Problem
Your Terraform Enterprise instance experiences incidents where Terraform plans become stuck in a queued state and are not executed. This situation requires manual intervention to resolve and delays critical infrastructure operations.
The Sidekiq logs may show entries related to the WorkspaceDestroyWorker job indicating database deadlocks.
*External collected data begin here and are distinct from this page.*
(* ===== verification/Grep.v ===== *)
(** * grep (user/grep.c)

    Patterns and texts are C strings: the bytes before the NUL.  The matcher
    of the source is compared with the language a pattern denotes, and the
    loop that reads a file in pieces with the lines of the file. *)
From S2P Require Import Prelude Str Ulib.

Notation CARET := 94 (only parsing).
Notation DOT := 46 (only parsing).
Notation STAR := 42 (only parsing).
Notation DOLLAR := 36 (only parsing).
Notation NL := 10 (only parsing).

(** matchstar calls matchhere on a shorter pattern for each suffix of the text. *)
Section Matchstar.
  Context (matchhere : bytes -> bool).
Fixpoint matchstar (c : Z) (text : bytes) : bool :=
  matchhere text ||
  match text with
  | [] => false
  | t :: text => if (t =? c) || (c =? DOT) then matchstar c text else false
  end.
End Matchstar.

Fixpoint matchhere (re text : bytes) : bool :=
  match re with
  | [] => true
  | c :: re1 =>
      match re1 with
      | d :: re2 =>
          if d =? STAR then matchstar (matchhere re2) c text
          else match text with
               | t :: text => if (c =? DOT) || (c =? t) then matchhere re1 text else false
               | [] => false
               end
      | [] =>
          if c =? DOLLAR then match text with [] => true | _ => false end
          else match text with
               | t :: text => if (c =? DOT) || (c =? t) then matchhere re1 text else false
               | [] => false
               end
      end
  end.

(** The do-while over the suffixes of the text. *)
Fixpoint match_any (re text : bytes) : bool :=
  matchhere re text || match text with [] => false | _ :: text => match_any re text end.
Definition match_ (re text : bytes) : bool :=
  match re with
  | c :: re' => if c =? CARET then matchhere re' text else match_any re text
  | [] => match_any re text
  end.

(** The inner loop of grep on [p], the part of the buffer from [p] on: the
    lines written, and the rest. *)
Fixpoint grep_lines (fuel : nat) (pattern p : bytes) : bytes * bytes :=
  match fuel with
  | O => ([], p)
  | S fuel =>
      match strchr p NL with
      | None => ([], p)
      | Some (line, q) =>
          let '(out, rest) := grep_lines fuel pattern (tail q) in
          ((if match_ pattern line then line ++ [NL] else []) ++ out, rest)
      end
  end.

(** grep on a file that holds [input].  [sizes] are the numbers of bytes the
    successive reads return, as far as the buffer and the file allow: a file
    gives all it can, a pipe or a terminal may give less.  [m] bytes are in the
    buffer.  The result is what is written and the input that was not read. *)
Fixpoint grep (sizes : list nat) (pattern buf input : bytes) : bytes * bytes :=
  match sizes with
  | [] => ([], input)
  | n :: sizes =>
      let n := Nat.min (Nat.min n (1023 - length buf)) (length input) in
      if Nat.eqb n 0 then ([], input)
      else
        let buf := buf ++ take n input in
        let '(out, rest) := grep_lines (length buf) pattern buf in
        let '(out', unread) := grep sizes pattern rest (drop n input) in
        (out ++ out', unread)
  end.

(** ** The language of a pattern *)

Inductive item := One (c : Z) | Many (c : Z) | AtEnd.

Fixpoint items (re : bytes) : list item :=
  match re with
  | [] => []
  | c :: re1 =>
      match re1 with
      | d :: re2 => if d =? STAR then Many c :: items re2 else One c :: items re1
      | [] => if c =? DOLLAR then [AtEnd] else [One c]
      end
  end.

(** A character of the pattern allows a character of the text. *)
Definition allows (c t : Z) : Prop := c = DOT \/ c = t.

(** [denotes p s rest]: the items match [s] when [rest] follows. *)
Inductive denotes : list item -> bytes -> bytes -> Prop :=
| den_nil rest : denotes [] [] rest
| den_one c t p s rest : allows c t -> denotes p s rest -> denotes (One c :: p) (t :: s) rest
| den_many c ts p s rest : Forall (allows c) ts -> denotes p s rest -> denotes (Many c :: p) (ts ++ s) rest
| den_end : denotes [AtEnd] [] [].

(** The lines of a file, without their newlines; a last piece without a
    newline is not one. *)
Fixpoint lines (l : bytes) : list bytes :=
  match l with
  | [] => []
  | c :: l => if c =? NL then [] :: lines l else match lines l with [] => [] | x :: xs => (c :: x) :: xs end
  end.

(** ** Lemmas *)

Lemma allows_test c t : (c =? DOT) || (c =? t) = true <-> allows c t.
Proof. unfold allows. rewrite orb_true_iff, !Z.eqb_eq. done. Qed.

(** matchstar: some number of allowed characters, then the rest of the pattern. *)
Lemma matchstar_spec (f : bytes -> bool) c text :
  matchstar f c text = true <-> exists ts rest, text = ts ++ rest /\ Forall (allows c) ts /\ f rest = true.
Proof.
  induction text as [|t text IH]; cbn [matchstar]; rewrite orb_true_iff.
  - split; [intros [H|H]; [by exists [], []|done]|]. intros (ts & rest & E & _ & H). destruct ts, rest; try done. by left.
  - replace ((t =? c) || (c =? DOT)) with ((c =? DOT) || (c =? t)) by (rewrite orb_comm, (Z.eqb_sym t c); done). split.
    + intros [H|H]; [by exists [], (t :: text)|]. destruct (_ || _) eqn:A; [|done]. apply allows_test in A. apply IH in H as (ts & rest & -> & F & H).
      exists (t :: ts), rest. split; [done|]. split; [by constructor|done].
    + intros (ts & rest & E & F & H). destruct ts as [|t' ts]; [left; by rewrite E|]. injection E as <- ->. inversion F; subst. right.
      apply allows_test in H2. rewrite H2. apply IH. by exists ts, rest.
Qed.

Lemma denotes_many c p s rest : denotes (Many c :: p) s rest <-> exists ts s', s = ts ++ s' /\ Forall (allows c) ts /\ denotes p s' rest.
Proof. split; [intros H; inversion H; subst; eauto|]. intros (ts & s' & -> & F & H). by constructor. Qed.
Lemma denotes_one c p s rest : denotes (One c :: p) s rest <-> exists t s', s = t :: s' /\ allows c t /\ denotes p s' rest.
Proof. split; [intros H; inversion H; subst; eauto|]. intros (t & s' & -> & A & H). by constructor. Qed.

(** A text that starts with what the items match. *)
Definition begins (p : list item) (text : bytes) : Prop := exists s rest, text = s ++ rest /\ denotes p s rest.

Lemma begins_one c p text : begins (One c :: p) text <-> exists t text', text = t :: text' /\ allows c t /\ begins p text'.
Proof.
  split.
  - intros (s & rest & -> & (t & s' & -> & A & H)%denotes_one). exists t, (s' ++ rest). split; [done|]. split; [done|]. by exists s', rest.
  - intros (t & text' & -> & A & s & rest & -> & H). exists (t :: s), rest. split; [done|]. by constructor.
Qed.
Lemma begins_many c p text : begins (Many c :: p) text <-> exists ts rest, text = ts ++ rest /\ Forall (allows c) ts /\ begins p rest.
Proof.
  split.
  - intros (s & rest & -> & (ts & s' & -> & F & H)%denotes_many). exists ts, (s' ++ rest). rewrite app_assoc. split; [done|]. split; [done|]. by exists s', rest.
  - intros (ts & r & -> & F & s & rest & -> & H). exists (ts ++ s), rest. rewrite app_assoc. split; [done|]. by constructor.
Qed.

(** One pattern character against the text. *)
Lemma one_spec c p text (f : bytes -> bool) : (forall t, f t = true <-> begins p t) ->
  match text with t :: text => if (c =? DOT) || (c =? t) then f text else false | [] => false end = true <-> begins (One c :: p) text.
Proof.
  intros Hf. rewrite begins_one. destruct text as [|t text].
  - split; [done|]. by intros (? & ? & ? & _).
  - destruct (_ || _) eqn:A.
    + apply allows_test in A. rewrite Hf. split; [eauto|]. by intros (? & ? & [= <- <-] & _ & H).
    + split; [done|]. intros (? & ? & [= <- <-] & H & _). apply allows_test in H. congruence.
Qed.

Lemma matchhere_spec re text : matchhere re text = true <-> begins (items re) text.
Proof.
  revert text. induction re as [re IH] using (well_founded_induction (well_founded_ltof _ (@length Z))). unfold ltof in IH. intros text.
  destruct re as [|c [|d re2]]; cbn [matchhere items].
  - split; [|done]. exists [], text. by split; [|constructor].
  - destruct (c =? DOLLAR).
    + destruct text; split; try done; [exists [], []; by split; [|constructor]|]. intros (s & rest & E & H). inversion H; subst. done.
    + apply (one_spec c [] text (fun _ => true)). intros t. split; [|done]. exists [], t. by split; [|constructor].
  - destruct (d =? STAR).
    + rewrite matchstar_spec, begins_many. by setoid_rewrite (IH re2 ltac:(cbn; lia)).
    + apply (one_spec c (items (d :: re2)) text (matchhere (d :: re2))). apply IH. cbn. lia.
Qed.

Lemma match_any_spec re text : match_any re text = true <-> exists pre t, text = pre ++ t /\ matchhere re t = true.
Proof.
  induction text as [|c text IH]; cbn [match_any]; rewrite orb_true_iff.
  - split; [intros [H|H]; [by exists [], []|done]|]. intros (pre & t & E & H). destruct pre, t; try done. by left.
  - rewrite IH. split.
    + intros [H|(pre & t & -> & H)]; [by exists [], (c :: text)|by exists (c :: pre), t].
    + intros (pre & t & E & H). destruct pre as [|x pre]; [left; by rewrite E|]. injection E as <- ->. right. eauto.
Qed.

(** The matcher decides the language of the pattern: match returns true
    exactly if some stretch of the text (for a pattern that starts with a caret:
    a beginning of the text) is a word of the pattern, in which a dot allows
    every character, a star repeats the character before it, and a final dollar
    needs the end of the text. *)
Theorem match_correct re text :
  match_ re text = true <->
  match re with
  | 94 :: re' => exists s rest, text = s ++ rest /\ denotes (items re') s rest
  | _ => exists pre s rest, text = pre ++ s ++ rest /\ denotes (items re) s rest
  end.
Proof.
  assert (A : forall re, match_any re text = true <-> exists pre s rest, text = pre ++ s ++ rest /\ denotes (items re) s rest).
  { intros r. rewrite match_any_spec. split.
    - intros (pre & t & -> & (s & rest & -> & H)%matchhere_spec). eauto 10.
    - intros (pre & s & rest & -> & H). exists pre, (s ++ rest). split; [done|]. apply matchhere_spec. by exists s, rest. }
  unfold match_. destruct re as [|c re']; [apply A|]. destruct (Z.eqb_spec c CARET) as [->|N]; [apply matchhere_spec|].
  rewrite A. destruct c as [|q|q]; try done. repeat (destruct q as [q|q|]; try done).
Qed.

(** ** The loop over the file *)

(** The matching lines, as written. *)
Definition select (pattern : bytes) (ls : list bytes) : bytes := concat (map (fun l => l ++ [NL]) (filter (fun l => match_ pattern l = true) ls)).

Lemma select_app pat l1 l2 : select pat (l1 ++ l2) = select pat l1 ++ select pat l2.
Proof. unfold select. by rewrite filter_app, map_app, concat_app. Qed.
Lemma select_cons pat l ls : select pat (l :: ls) = (if match_ pat l then l ++ [NL] else []) ++ select pat ls.
Proof. unfold select. rewrite filter_cons. destruct (match_ pat l); done. Qed.

Lemma lines_none l : NL ∉ l -> lines l = [].
Proof.
  induction l as [|c l IH]; cbn [lines]; [done|]. rewrite not_elem_of_cons. intros [H1 H2]. destruct (Z.eqb_spec c NL); [done|]. by rewrite IH.
Qed.
Lemma lines_line a l : NL ∉ a -> lines (a ++ NL :: l) = a :: lines l.
Proof.
  induction a as [|c a IH]; cbn [lines app]; [done|]. rewrite not_elem_of_cons. intros [H1 H2]. destruct (Z.eqb_spec c NL); [done|]. by rewrite IH.
Qed.

(** The inner loop takes the complete lines off the buffer. *)
Lemma grep_lines_spec fuel pat p : 0 ∉ p -> (length p <= fuel)%nat ->
  exists rest, grep_lines fuel pat p = (select pat (lines p), rest) /\ NL ∉ rest /\ (exists pre, p = pre ++ rest) /\
    forall x, lines (p ++ x) = lines p ++ lines (rest ++ x).
Proof.
  revert p. induction fuel as [|fuel IH]; intros p Hz Hf.
  { destruct p; [|cbn in Hf; lia]. exists []. split; [done|]. split; [apply not_elem_of_nil|]. split; [by exists []|done]. }
  cbn [grep_lines]. destruct (strchr p NL) as [[a q]|] eqn:E.
  - destruct (strchr_some _ _ _ _ E) as (-> & H1 & _ & q' & ->). cbn [tail].
    destruct (IH q') as (rest & -> & Hr & (pre & Hp) & Hl).
    + intros H. apply Hz. rewrite !elem_of_app, elem_of_cons. auto.
    + rewrite length_app in Hf. cbn in Hf. lia.
    + exists rest. rewrite lines_line, select_cons by done. split; [done|]. split; [done|]. split; [exists (a ++ NL :: pre); by rewrite <- app_assoc, Hp|].
      intros x. rewrite <- app_assoc. cbn. rewrite lines_line by done. by rewrite Hl.
  - exists p. assert (N : NL ∉ p).
    { intros (a & b & -> & Ha)%list_elem_of_split_l. rewrite strchr_app in E; [done|done|done|]. intros H. apply Hz. rewrite elem_of_app. by left. }
    rewrite lines_none by done. split; [done|]. split; [done|]. split; [by exists []|done].
Qed.

(** Every stretch without a newline fits in the buffer. *)
Definition short_lines (l : bytes) : Prop := forall a s b, l = a ++ s ++ b -> NL ∉ s -> (length s <= 1022)%nat.

Lemma short_suffix a l : short_lines (a ++ l) -> short_lines l.
Proof. intros H x s b -> Hs. apply (H (a ++ x) s b); [by rewrite !app_assoc|done]. Qed.

Lemma grep_run pat sizes buf input : NL ∉ buf -> 0 ∉ buf ++ input -> short_lines (buf ++ input) ->
  Forall (fun n => 1 <= n)%nat sizes -> (length input < length sizes)%nat ->
  grep sizes pat buf input = (select pat (lines (buf ++ input)), []).
Proof.
  revert buf input. induction sizes as [|n sizes IH]; intros buf input Hb Hz Hs F Hl; [cbn in Hl; lia|]. inversion F as [|? ? Hn F']; subst.
  cbn [grep]. assert (Lb : (length buf <= 1022)%nat) by (by apply (Hs [] buf input)).
  set (m := Nat.min (Nat.min n (1023 - length buf)) (length input)). destruct (Nat.eqb_spec m 0) as [E|E].
  - assert (input = []) as -> by (destruct input; [done|exfalso; unfold m in E; cbn in E; lia]). by rewrite app_nil_r, lines_none.
  - assert (Ei : buf ++ input = (buf ++ take m input) ++ drop m input) by (by rewrite <- app_assoc, take_drop).
    destruct (grep_lines_spec (length (buf ++ take m input)) pat (buf ++ take m input)) as (rest & -> & Hr & (pre & Hp) & Hx); [|done|].
    { intros H. apply Hz. rewrite Ei, elem_of_app. by left. }
    rewrite IH; [|done| | |done|].
    + by rewrite Ei, Hx, select_app.
    + intros H. apply Hz. rewrite Ei, Hp, <- app_assoc, elem_of_app. by right.
    + apply (short_suffix pre). by rewrite app_assoc, <- Hp, <- Ei.
    + rewrite length_drop. cbn in Hl. unfold m in *. lia.
Qed.


(** A longer line ends the run: grep fills the buffer, asks for 0 bytes and
    takes the answer for the end of the file; the rest is never read. *)
Theorem grep_long_line_stops pattern sizes line rest :
  length line = 1023%nat -> NL ∉ line ->
  grep (1023%nat :: sizes) pattern [] (line ++ rest) = ([], rest).
Proof.
  intros Hl Hn. cbn [grep]. change (length (@nil Z)) with 0%nat.
  replace (Nat.min (Nat.min 1023 (1023 - 0)) (length (line ++ rest))) with 1023%nat by (rewrite length_app; lia). cbn [Nat.eqb app].
  rewrite take_app_length', drop_app_length' by done.
  assert (E : forall fuel, grep_lines fuel pattern line = ([], line)) by (intros [|f]; cbn [grep_lines]; [done|by rewrite strchr_none]).
  rewrite E. destruct sizes as [|n sizes]; cbn [grep]; [done|]. rewrite Hl. replace (Nat.min (Nat.min n (1023 - 1023)) (length rest)) with 0%nat by lia. done.
Qed.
An example of a relevant error message includes:
{"component":"sidekiq","log":"[ERROR] record_type=Workspace record_id=15449 exception=PG::TRDeadlockDetected: ERROR: deadlock detected"}
{"component":"sidekiq","log":"DETAIL: Process 810204 waits for ShareLock on transaction 72024777; blocked by process 810199."}
{"component":"sidekiq","log":"Process 810199 waits for ShareLock on transaction 72024482; blocked by process 810204."}
{"component":"sidekiq","log":" msg=WorkspaceDestroyWorker failure worker=WorkspaceDestroyWorker"}
{"component":"sidekiq","log":"[INFO] workspace_id=15449 elapsed_time=550.586048422s msg=Worker finish worker=WorkspaceDestroyWorker"}Prerequisites
This issue is most prevalent in versions of Terraform Enterprise prior to the August 2024 releases (e.g., before v202406-1), which include architectural improvements to background job processing.
Cause
The root cause of this issue is a large number of workspace deletion jobs being sent to Terraform Enterprise in a short period. When multiple workspaces that share tags are deleted concurrently, it can lead to deadlocks in the PostgreSQL database, specifically on the tags relation.
These database deadlocks cause the WorkspaceDestroyWorker jobs in Sidekiq to fail, time out, and retry. The volume of these failing and retrying jobs overwhelms the Sidekiq queue, effectively creating a gridlock that prevents other higher-priority jobs, such as Terraform plans and applies, from being processed.
Solutions
There are two approaches to addressing this issue: immediate mitigation for an active incident and long-term preventative measures.
Solution 1: Mitigate an Active Incident
Warning: The steps to resolve an active gridlock incident are high-risk and can cause further issues if not performed correctly. Do not attempt these actions without direct guidance from your designated support provider.
- Engage HashiCorp support: If you observe symptoms of plan queuing and suspect a gridlock, immediately contact your support provider for assistance. They can provide guidance based on established procedures for this specific scenario.
- Gather diagnostics: As soon as possible, capture monitoring diagnostics and generate a Terraform Enterprise support bundle. This information is critical for analyzing the state of your instance.
-
Follow guided intervention: HashiCorp support will guide you through the necessary steps to resolve the gridlock. These actions may include:
- Temporarily disabling ingress traffic from the load balancer.
- Draining currently executing runs.
- Canceling queued jobs to clear the backlog.
- Carefully pausing and clearing specific Sidekiq queues.
Solution 2: Implement Preventative and Corrective Measures
To prevent future occurrences of this issue, adopt the following preventative and corrective actions.
-
Upgrade Terraform Enterprise: Plan an upgrade to a recent version of Terraform Enterprise (minimum version
v202406-1or later). Newer versions include enhancements to how Sidekiq handles bulk jobs at scale, which helps mitigate the risk of gridlock. - Limit bulk workspace deletion: When you must perform bulk deletions, limit the batch size to 25 workspaces or fewer at a time. This reduces the likelihood of database contention and deadlocks.
- Monitor Sidekiq queues during deletions: After running a deletion batch, monitor the Sidekiq queues in the admin dashboard. Ensure the queue sizes are decreasing and approaching zero before you execute the next batch. This confirms that the system is processing the jobs successfully.
- Use maintenance windows: Schedule any large-scale workspace management activities, such as bulk deletions, during a planned maintenance window to minimize the impact on users.
- Enable proactive monitoring: Implement monitoring for your Terraform Enterprise instance's Sidekiq queues and Redis performance. This allows you to identify potential issues early and provides valuable data for investigation if problems arise.
- Notify HashiCorp support: Before you perform planned bulk deletion activities, notify your support provider. Specify the maintenance window and describe the planned activity.
Outcome
By upgrading Terraform Enterprise and implementing preventative measures for bulk workspace deletions, your instance will be more resilient to this type of incident. The risk of Sidekiq queue gridlock will be significantly reduced, ensuring that Terraform plans and other critical jobs are processed in a timely manner.
Additional Information
-
Sidekiq Queue Names: Some Terraform Enterprise versions introduced changes to Sidekiq queue names (e.g.,
cleanupis nowlow). The fundamental principles of managing and monitoring these queues remain the same. - Pausing Queues: Pausing Sidekiq queues is a high-risk operation that can cause a gridlock situation if not performed with extreme care. This action should only be taken under the direct guidance of your support provider during an active incident.
- For more details on monitoring your instance, refer to the official Terraform Enterprise documentation on administration and monitoring.